+++ Entries shown +++
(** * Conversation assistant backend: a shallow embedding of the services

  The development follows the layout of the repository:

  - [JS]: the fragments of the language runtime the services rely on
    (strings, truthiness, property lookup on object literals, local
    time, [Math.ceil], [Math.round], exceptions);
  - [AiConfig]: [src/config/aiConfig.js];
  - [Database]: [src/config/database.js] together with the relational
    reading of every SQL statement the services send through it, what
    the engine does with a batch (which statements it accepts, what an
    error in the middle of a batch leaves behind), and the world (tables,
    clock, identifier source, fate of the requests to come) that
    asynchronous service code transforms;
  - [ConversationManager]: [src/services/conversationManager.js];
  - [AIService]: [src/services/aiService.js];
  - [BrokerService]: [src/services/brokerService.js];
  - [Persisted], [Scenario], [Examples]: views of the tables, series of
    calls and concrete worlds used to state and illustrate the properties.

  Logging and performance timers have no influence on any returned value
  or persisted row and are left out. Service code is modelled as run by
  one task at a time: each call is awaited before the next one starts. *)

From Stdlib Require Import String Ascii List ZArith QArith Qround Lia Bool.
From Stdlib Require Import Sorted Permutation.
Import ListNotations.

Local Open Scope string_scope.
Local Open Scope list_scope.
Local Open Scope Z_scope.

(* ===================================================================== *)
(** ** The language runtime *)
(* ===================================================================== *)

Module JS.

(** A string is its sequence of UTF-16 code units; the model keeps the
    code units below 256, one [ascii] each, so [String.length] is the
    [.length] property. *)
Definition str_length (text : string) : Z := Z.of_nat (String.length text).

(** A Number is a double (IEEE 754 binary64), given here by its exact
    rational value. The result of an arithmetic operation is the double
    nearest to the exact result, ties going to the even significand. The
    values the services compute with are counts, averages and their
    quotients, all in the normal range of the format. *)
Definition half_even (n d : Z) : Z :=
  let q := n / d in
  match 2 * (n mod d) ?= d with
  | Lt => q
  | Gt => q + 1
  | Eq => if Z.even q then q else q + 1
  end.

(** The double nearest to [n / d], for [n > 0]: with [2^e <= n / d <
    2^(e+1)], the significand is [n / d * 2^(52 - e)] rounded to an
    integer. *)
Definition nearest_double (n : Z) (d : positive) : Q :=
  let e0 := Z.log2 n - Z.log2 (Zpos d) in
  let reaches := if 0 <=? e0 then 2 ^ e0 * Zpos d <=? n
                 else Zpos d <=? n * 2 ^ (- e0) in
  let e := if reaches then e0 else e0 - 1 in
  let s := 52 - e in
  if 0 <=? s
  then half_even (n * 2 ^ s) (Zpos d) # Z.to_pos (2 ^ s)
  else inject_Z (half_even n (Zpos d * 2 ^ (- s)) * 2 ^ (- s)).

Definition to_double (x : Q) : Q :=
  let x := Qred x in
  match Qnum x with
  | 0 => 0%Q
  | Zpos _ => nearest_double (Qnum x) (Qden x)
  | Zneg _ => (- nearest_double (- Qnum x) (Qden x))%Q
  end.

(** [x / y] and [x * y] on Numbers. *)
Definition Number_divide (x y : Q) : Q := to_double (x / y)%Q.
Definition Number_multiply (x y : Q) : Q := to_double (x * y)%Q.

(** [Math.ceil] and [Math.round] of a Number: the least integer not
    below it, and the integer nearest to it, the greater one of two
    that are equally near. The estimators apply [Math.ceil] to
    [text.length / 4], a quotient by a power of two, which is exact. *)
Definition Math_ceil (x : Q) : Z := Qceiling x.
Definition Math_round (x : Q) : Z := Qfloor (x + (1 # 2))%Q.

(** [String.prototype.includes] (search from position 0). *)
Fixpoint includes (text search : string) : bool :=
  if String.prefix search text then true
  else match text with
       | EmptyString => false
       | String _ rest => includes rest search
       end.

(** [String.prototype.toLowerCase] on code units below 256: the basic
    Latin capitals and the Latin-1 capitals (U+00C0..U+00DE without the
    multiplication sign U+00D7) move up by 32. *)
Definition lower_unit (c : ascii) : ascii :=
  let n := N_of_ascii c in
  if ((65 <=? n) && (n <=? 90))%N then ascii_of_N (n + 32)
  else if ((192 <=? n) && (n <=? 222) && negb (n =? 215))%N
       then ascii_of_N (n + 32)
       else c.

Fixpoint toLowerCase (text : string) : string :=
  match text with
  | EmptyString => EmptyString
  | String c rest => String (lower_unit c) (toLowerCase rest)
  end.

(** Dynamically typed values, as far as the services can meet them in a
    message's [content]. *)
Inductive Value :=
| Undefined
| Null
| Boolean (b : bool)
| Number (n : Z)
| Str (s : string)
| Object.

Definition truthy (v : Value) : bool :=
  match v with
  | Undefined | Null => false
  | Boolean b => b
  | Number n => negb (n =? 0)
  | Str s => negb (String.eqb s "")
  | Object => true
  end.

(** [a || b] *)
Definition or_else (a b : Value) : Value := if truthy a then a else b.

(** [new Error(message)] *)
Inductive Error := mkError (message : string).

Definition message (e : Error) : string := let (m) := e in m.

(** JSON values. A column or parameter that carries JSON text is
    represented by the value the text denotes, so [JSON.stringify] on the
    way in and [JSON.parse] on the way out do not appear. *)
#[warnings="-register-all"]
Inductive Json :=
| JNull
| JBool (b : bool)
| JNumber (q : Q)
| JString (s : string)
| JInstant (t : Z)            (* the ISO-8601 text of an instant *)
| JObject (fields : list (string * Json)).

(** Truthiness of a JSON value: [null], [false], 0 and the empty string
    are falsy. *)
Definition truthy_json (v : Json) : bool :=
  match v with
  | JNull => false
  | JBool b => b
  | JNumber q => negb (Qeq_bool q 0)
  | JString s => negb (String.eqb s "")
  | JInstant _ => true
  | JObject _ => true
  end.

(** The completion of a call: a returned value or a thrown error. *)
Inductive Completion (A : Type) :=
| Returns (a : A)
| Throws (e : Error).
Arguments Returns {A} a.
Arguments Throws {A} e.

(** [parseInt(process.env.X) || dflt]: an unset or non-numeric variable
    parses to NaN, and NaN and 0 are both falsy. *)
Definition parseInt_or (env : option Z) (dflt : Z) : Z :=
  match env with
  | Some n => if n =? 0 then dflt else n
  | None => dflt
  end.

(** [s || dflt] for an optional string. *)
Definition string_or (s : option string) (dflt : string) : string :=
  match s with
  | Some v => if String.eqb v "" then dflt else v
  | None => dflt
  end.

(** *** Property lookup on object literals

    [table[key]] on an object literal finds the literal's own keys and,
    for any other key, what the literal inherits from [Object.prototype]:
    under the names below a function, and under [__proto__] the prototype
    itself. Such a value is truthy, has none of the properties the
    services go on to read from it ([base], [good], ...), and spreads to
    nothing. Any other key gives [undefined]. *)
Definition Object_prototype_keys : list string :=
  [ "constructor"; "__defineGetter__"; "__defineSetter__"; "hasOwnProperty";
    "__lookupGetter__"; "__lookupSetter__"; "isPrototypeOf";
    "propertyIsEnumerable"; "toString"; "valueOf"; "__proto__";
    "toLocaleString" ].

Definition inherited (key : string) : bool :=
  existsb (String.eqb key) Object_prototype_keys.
+++
+++ Entries shown +++
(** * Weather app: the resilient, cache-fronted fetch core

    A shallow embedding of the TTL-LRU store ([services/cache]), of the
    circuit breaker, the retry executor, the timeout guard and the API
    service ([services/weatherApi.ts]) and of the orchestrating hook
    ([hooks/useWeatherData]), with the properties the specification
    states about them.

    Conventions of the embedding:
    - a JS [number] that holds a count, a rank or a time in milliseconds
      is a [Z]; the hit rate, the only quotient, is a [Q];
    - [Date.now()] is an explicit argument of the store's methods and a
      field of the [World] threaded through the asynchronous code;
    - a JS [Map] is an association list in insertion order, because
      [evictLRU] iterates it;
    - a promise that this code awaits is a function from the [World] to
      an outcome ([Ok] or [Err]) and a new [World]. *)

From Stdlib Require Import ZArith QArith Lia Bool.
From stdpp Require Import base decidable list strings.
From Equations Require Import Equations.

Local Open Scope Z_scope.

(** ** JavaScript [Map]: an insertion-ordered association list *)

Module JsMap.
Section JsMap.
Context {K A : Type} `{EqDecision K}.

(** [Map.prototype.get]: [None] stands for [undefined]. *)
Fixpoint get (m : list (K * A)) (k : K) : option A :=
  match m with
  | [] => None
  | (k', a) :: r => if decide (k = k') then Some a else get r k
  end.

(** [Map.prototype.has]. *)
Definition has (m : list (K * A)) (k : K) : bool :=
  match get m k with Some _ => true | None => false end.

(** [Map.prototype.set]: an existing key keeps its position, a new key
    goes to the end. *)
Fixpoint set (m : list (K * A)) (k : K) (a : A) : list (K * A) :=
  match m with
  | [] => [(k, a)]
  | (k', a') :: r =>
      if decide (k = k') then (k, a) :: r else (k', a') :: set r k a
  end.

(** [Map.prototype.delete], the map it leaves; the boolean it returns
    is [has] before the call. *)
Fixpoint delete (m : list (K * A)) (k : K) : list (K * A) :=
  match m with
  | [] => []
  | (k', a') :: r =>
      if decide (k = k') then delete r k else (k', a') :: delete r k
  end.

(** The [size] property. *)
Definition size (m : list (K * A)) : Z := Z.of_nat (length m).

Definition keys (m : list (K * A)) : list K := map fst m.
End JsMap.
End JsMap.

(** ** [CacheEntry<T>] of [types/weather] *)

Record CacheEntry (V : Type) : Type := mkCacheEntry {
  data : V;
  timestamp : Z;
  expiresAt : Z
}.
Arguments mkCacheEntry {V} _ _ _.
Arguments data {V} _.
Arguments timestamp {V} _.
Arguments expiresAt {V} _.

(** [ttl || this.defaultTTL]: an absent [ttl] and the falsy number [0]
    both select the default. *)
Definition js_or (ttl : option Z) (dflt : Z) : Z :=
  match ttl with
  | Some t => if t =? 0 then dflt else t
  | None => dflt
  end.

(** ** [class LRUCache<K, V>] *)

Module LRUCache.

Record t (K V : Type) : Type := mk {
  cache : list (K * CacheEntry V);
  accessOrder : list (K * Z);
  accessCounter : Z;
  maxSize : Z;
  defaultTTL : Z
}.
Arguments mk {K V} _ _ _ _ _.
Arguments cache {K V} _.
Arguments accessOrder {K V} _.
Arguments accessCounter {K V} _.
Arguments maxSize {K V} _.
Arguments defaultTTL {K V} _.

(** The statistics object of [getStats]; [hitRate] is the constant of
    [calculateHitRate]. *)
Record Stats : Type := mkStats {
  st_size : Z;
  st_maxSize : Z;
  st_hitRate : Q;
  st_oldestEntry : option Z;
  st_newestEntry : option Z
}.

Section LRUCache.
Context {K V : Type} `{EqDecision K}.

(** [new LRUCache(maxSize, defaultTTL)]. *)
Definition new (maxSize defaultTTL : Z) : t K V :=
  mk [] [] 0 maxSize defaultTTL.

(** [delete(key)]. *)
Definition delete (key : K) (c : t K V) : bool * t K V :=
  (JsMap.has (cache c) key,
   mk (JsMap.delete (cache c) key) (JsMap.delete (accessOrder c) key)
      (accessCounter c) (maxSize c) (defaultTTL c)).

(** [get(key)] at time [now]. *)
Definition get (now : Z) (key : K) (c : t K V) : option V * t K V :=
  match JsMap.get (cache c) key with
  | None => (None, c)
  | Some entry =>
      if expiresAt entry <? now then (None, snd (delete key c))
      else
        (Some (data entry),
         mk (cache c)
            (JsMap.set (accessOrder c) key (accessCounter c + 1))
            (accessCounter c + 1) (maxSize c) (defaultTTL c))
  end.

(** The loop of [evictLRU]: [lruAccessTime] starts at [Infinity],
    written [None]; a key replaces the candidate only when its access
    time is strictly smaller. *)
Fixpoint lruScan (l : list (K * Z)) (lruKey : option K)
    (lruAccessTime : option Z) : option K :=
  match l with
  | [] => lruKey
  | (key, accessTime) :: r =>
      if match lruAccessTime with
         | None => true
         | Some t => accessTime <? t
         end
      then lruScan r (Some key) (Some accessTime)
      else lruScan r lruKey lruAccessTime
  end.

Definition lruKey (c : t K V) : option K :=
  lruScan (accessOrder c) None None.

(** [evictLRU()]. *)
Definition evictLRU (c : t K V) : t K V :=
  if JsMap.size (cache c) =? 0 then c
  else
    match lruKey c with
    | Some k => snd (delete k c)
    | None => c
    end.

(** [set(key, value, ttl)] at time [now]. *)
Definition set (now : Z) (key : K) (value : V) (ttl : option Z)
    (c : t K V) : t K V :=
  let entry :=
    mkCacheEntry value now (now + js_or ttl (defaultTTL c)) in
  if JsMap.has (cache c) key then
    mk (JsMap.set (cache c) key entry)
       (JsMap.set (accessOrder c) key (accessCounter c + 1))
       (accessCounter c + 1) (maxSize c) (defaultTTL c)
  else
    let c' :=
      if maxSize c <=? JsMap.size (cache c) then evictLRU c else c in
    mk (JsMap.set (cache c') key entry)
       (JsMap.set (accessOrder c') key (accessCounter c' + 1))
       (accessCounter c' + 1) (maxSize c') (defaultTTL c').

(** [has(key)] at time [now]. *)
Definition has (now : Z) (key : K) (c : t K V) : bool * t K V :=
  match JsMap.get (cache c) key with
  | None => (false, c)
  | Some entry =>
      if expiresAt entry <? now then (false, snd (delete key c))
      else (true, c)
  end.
+++
-- Directions for this task --
Whenever the word "which" appears in a line of the listing, copy out that line.

-- Answer area --
    the engine does with a batch (which statements it accepts, what an
    [text.length / 4], a quotient by a power of two, which is exact. *)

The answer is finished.